Exercise aim:
Once the data has been read, restate all of it exactly.

---

(** * tatoebatools: the table reader and the multi-destination buffer

    A shallow embedding of [tatoebatools/datafile.py] (with the callers in
    [tatoebatools/links.py]) and the properties of its reader
    ([custom_reader], [unsplit_field], [DataFile.__iter__]), of its writer
    ([Buffer]) and of [DataFile.split].

    Conventions of the embedding:
    - a Python [str] is a [string], the sequence of the bytes of its
      UTF-8 encoding; a csv delimiter is one character, an [ascii]; a row
      is a [list string];
    - Python integers are [Z]; list indices and slice bounds keep Python's
      treatment of negative and out-of-range values;
    - a raised exception is a value of [exn]; a function that can raise
      returns a [result];
    - a generator is the finite trace of what it does when it is driven to
      its end: the records it yields and the log records it emits, in
      order, and the exception that ends it, if any;
    - the directory a [DataFile] and its [Buffer] work in is a finite map
      from file names to the lines of each file. *)

From Stdlib Require Import ZArith Ascii String List.
From stdpp Require Import gmap strings list fin_maps.

Local Open Scope string_scope.
Local Open Scope list_scope.
Local Open Scope Z_scope.

(** ** Python values *)

Definition row := list string.

Inductive exn :=
| NoDataFile
| TypeError
| IndexError
| ValueError
| RuntimeError.

Inductive result (A : Type) :=
| Ok (a : A)
| Raise (e : exn).
Arguments Ok {A} a.
Arguments Raise {A} e.

#[global] Instance result_ret : MRet result := λ A a, Ok a.
#[global] Instance result_bind : MBind result := λ A B k r,
  match r with
  | Ok a => k a
  | Raise e => Raise e
  end.

Definition tab : ascii := "009"%char.

(** The string of one character. *)
Definition str1 (c : ascii) : string := String c EmptyString.
(* ===== verification/_CoqProject ===== *)
-Q . S2P
Prelude.v
JsString.v
JsNumber.v
JsRegExp.v
DayParser.v
Request.v
Stream.v
JsonText.v
Frames.v
Catalog.v
Fallback.v
Orchestrator.v
Schema.v
Router.v
Startup.v
(* ===== verification/DayParser.v ===== *)
(** * TextSegmentParser: [extractDaysFromText] (server.js lines 223-258)

    [extractDaysFromText] scans the AI text with the global,
    case-insensitive [dayRegex] (two asterisks, [Day ], a digit group,
    a run of colons and spaces, a group of non-newline code units, two
    asterisks)
    and, for each header, cuts the text from the header's start to the
    next header's start, keeps the lines whose trimmed form starts with a
    marker code unit, strips the marker and the spaces after it, drops
    empty results and keeps the first five.  The loop is [extract_loop]:
    the [RegExp] object and its [lastIndex] are explicit state, the
    second [exec] (the look-ahead for [dayEnd]) and the reset of
    [lastIndex] included.  [days_spec] is the single-pass algorithm of
    the spec (list the matches, pair each with the next): the main
    theorem is that the loop computes it, so no header is skipped. *)

From Stdlib Require Import String List ZArith Lia Bool.
From S2P Require Import Prelude JsString JsNumber JsRegExp.
Import ListNotations.

(** ** Data *)

(** [{ day, title, activities }] as built at lines 246-250: [day] is the
    number [parseInt] returns. *)
Record DayPlan := MkDay { day : number; title : jsstr; activities : list jsstr }.

(** ** The three regular expressions *)

(** [dayRegex] of line 226, flags [g] and [i]: literal [**Day ], group 1
    [\d+], [[:\s]] repeated, group 2 [[^\n]] repeated, literal [**]. *)
Definition day_prefix : jsstr := Eval vm_compute in js "**Day ".
Definition bold_mark : jsstr := Eval vm_compute in js "**".

Definition dayRegex_pattern : regex :=
  RSeq (lits true day_prefix)
    (RSeq (RGroup 1 (RPlus is_ascii_digit))
      (RSeq (RStar (fun c => Z.eqb c 58 || is_space c))
        (RSeq (RGroup 2 (RStar (fun c => negb (Z.eqb c LF))))
          (lits true bold_mark)))).

Definition dayRegex_at (i : nat) : regexp := RegExp dayRegex_pattern true i.

(** A regular-expression literal evaluates to a fresh object, so each
    call of [extractDaysFromText] starts with [lastIndex = 0]. *)
Definition dayRegex : regexp := dayRegex_at 0.

(** The class of lines 242-243, as the source file spells it: the
    emoji of the original were saved as their UTF-8 bytes read in a
    single-byte code page, so the class holds the resulting code units
    (and the plain [-]). *)
Definition marker_class : jsstr := Eval vm_compute in js "ğŸŒ…ğŸ›ï¸ğŸ½ï¸ğŸ¨ğŸï¸ğŸ­ğŸ›ï¸â˜•âœˆï¸ğŸ“â€¢-".

(** "/^[...]/" (line 242) and "/^[...]\s*/" (line 243), not global. *)
Definition markerTest : regexp :=
  RegExp (RSeq RBegin (RClass (in_class marker_class))) false 0.

Definition markerStrip : regexp :=
  RegExp (RSeq RBegin (RSeq (RClass (in_class marker_class)) (RStar is_space))) false 0.

(** ** Operations *)

(** [match[n]] of a successful match; both groups of [dayRegex] always
    participate, so the empty default is never used. *)
Definition group (text : jsstr) (mr : match_result) (n : nat) : jsstr :=
  match mr_group text mr n with Some g => g | None => [] end.

(** The test of line 242: [line.trim().match(/^[...]/)]. *)
Definition is_activity_line (line : jsstr) : bool := test_match markerTest (trim line).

---

Problem solution:
(** * tatoebatools: the table reader and the multi-destination buffer

    A shallow embedding of [tatoebatools/datafile.py] (with the callers in
    [tatoebatools/links.py]) and the properties of its reader
    ([custom_reader], [unsplit_field], [DataFile.__iter__]), of its writer
    ([Buffer]) and of [DataFile.split].

    Conventions of the embedding:
    - a Python [str] is a [string], the sequence of the bytes of its
      UTF-8 encoding; a csv delimiter is one character, an [ascii]; a row
      is a [list string];
    - Python integers are [Z]; list indices and slice bounds keep Python's
      treatment of negative and out-of-range values;
    - a raised exception is a value of [exn]; a function that can raise
      returns a [result];
    - a generator is the finite trace of what it does when it is driven to
      its end: the records it yields and the log records it emits, in
      order, and the exception that ends it, if any;
    - the directory a [DataFile] and its [Buffer] work in is a finite map
      from file names to the lines of each file. *)

From Stdlib Require Import ZArith Ascii String List.
From stdpp Require Import gmap strings list fin_maps.

Local Open Scope string_scope.
Local Open Scope list_scope.
Local Open Scope Z_scope.

(** ** Python values *)

Definition row := list string.

Inductive exn :=
| NoDataFile
| TypeError
| IndexError
| ValueError
| RuntimeError.

Inductive result (A : Type) :=
| Ok (a : A)
| Raise (e : exn).
Arguments Ok {A} a.
Arguments Raise {A} e.

#[global] Instance result_ret : MRet result := λ A a, Ok a.
#[global] Instance result_bind : MBind result := λ A B k r,
  match r with
  | Ok a => k a
  | Raise e => Raise e
  end.

Definition tab : ascii := "009"%char.

(** The string of one character. *)
Definition str1 (c : ascii) : string := String c EmptyString.
(* ===== verification/_CoqProject ===== *)
-Q . S2P
Prelude.v
JsString.v
JsNumber.v
JsRegExp.v
DayParser.v
Request.v
Stream.v
JsonText.v
Frames.v
Catalog.v
Fallback.v
Orchestrator.v
Schema.v
Router.v
Startup.v
(* ===== verification/DayParser.v ===== *)
(** * TextSegmentParser: [extractDaysFromText] (server.js lines 223-258)

    [extractDaysFromText] scans the AI text with the global,
    case-insensitive [dayRegex] (two asterisks, [Day ], a digit group,
    a run of colons and spaces, a group of non-newline code units, two
    asterisks)
    and, for each header, cuts the text from the header's start to the
    next header's start, keeps the lines whose trimmed form starts with a
    marker code unit, strips the marker and the spaces after it, drops
    empty results and keeps the first five.  The loop is [extract_loop]:
    the [RegExp] object and its [lastIndex] are explicit state, the
    second [exec] (the look-ahead for [dayEnd]) and the reset of
    [lastIndex] included.  [days_spec] is the single-pass algorithm of
    the spec (list the matches, pair each with the next): the main
    theorem is that the loop computes it, so no header is skipped. *)

From Stdlib Require Import String List ZArith Lia Bool.
From S2P Require Import Prelude JsString JsNumber JsRegExp.
Import ListNotations.

(** ** Data *)

(** [{ day, title, activities }] as built at lines 246-250: [day] is the
    number [parseInt] returns. *)
Record DayPlan := MkDay { day : number; title : jsstr; activities : list jsstr }.

(** ** The three regular expressions *)

(** [dayRegex] of line 226, flags [g] and [i]: literal [**Day ], group 1
    [\d+], [[:\s]] repeated, group 2 [[^\n]] repeated, literal [**]. *)
Definition day_prefix : jsstr := Eval vm_compute in js "**Day ".
Definition bold_mark : jsstr := Eval vm_compute in js "**".

Definition dayRegex_pattern : regex :=
  RSeq (lits true day_prefix)
    (RSeq (RGroup 1 (RPlus is_ascii_digit))
      (RSeq (RStar (fun c => Z.eqb c 58 || is_space c))
        (RSeq (RGroup 2 (RStar (fun c => negb (Z.eqb c LF))))
          (lits true bold_mark)))).

Definition dayRegex_at (i : nat) : regexp := RegExp dayRegex_pattern true i.

(** A regular-expression literal evaluates to a fresh object, so each
    call of [extractDaysFromText] starts with [lastIndex = 0]. *)
Definition dayRegex : regexp := dayRegex_at 0.

(** The class of lines 242-243, as the source file spells it: the
    emoji of the original were saved as their UTF-8 bytes read in a
    single-byte code page, so the class holds the resulting code units
    (and the plain [-]). *)
Definition marker_class : jsstr := Eval vm_compute in js "ğŸŒ…ğŸ›ï¸ğŸ½ï¸ğŸ¨ğŸï¸ğŸ­ğŸ›ï¸â˜•âœˆï¸ğŸ“â€¢-".

(** "/^[...]/" (line 242) and "/^[...]\s*/" (line 243), not global. *)
Definition markerTest : regexp :=
  RegExp (RSeq RBegin (RClass (in_class marker_class))) false 0.

Definition markerStrip : regexp :=
  RegExp (RSeq RBegin (RSeq (RClass (in_class marker_class)) (RStar is_space))) false 0.

(** ** Operations *)

(** [match[n]] of a successful match; both groups of [dayRegex] always
    participate, so the empty default is never used. *)
Definition group (text : jsstr) (mr : match_result) (n : nat) : jsstr :=
  match mr_group text mr n with Some g => g | None => [] end.

(** The test of line 242: [line.trim().match(/^[...]/)]. *)
Definition is_activity_line (line : jsstr) : bool := test_match markerTest (trim line).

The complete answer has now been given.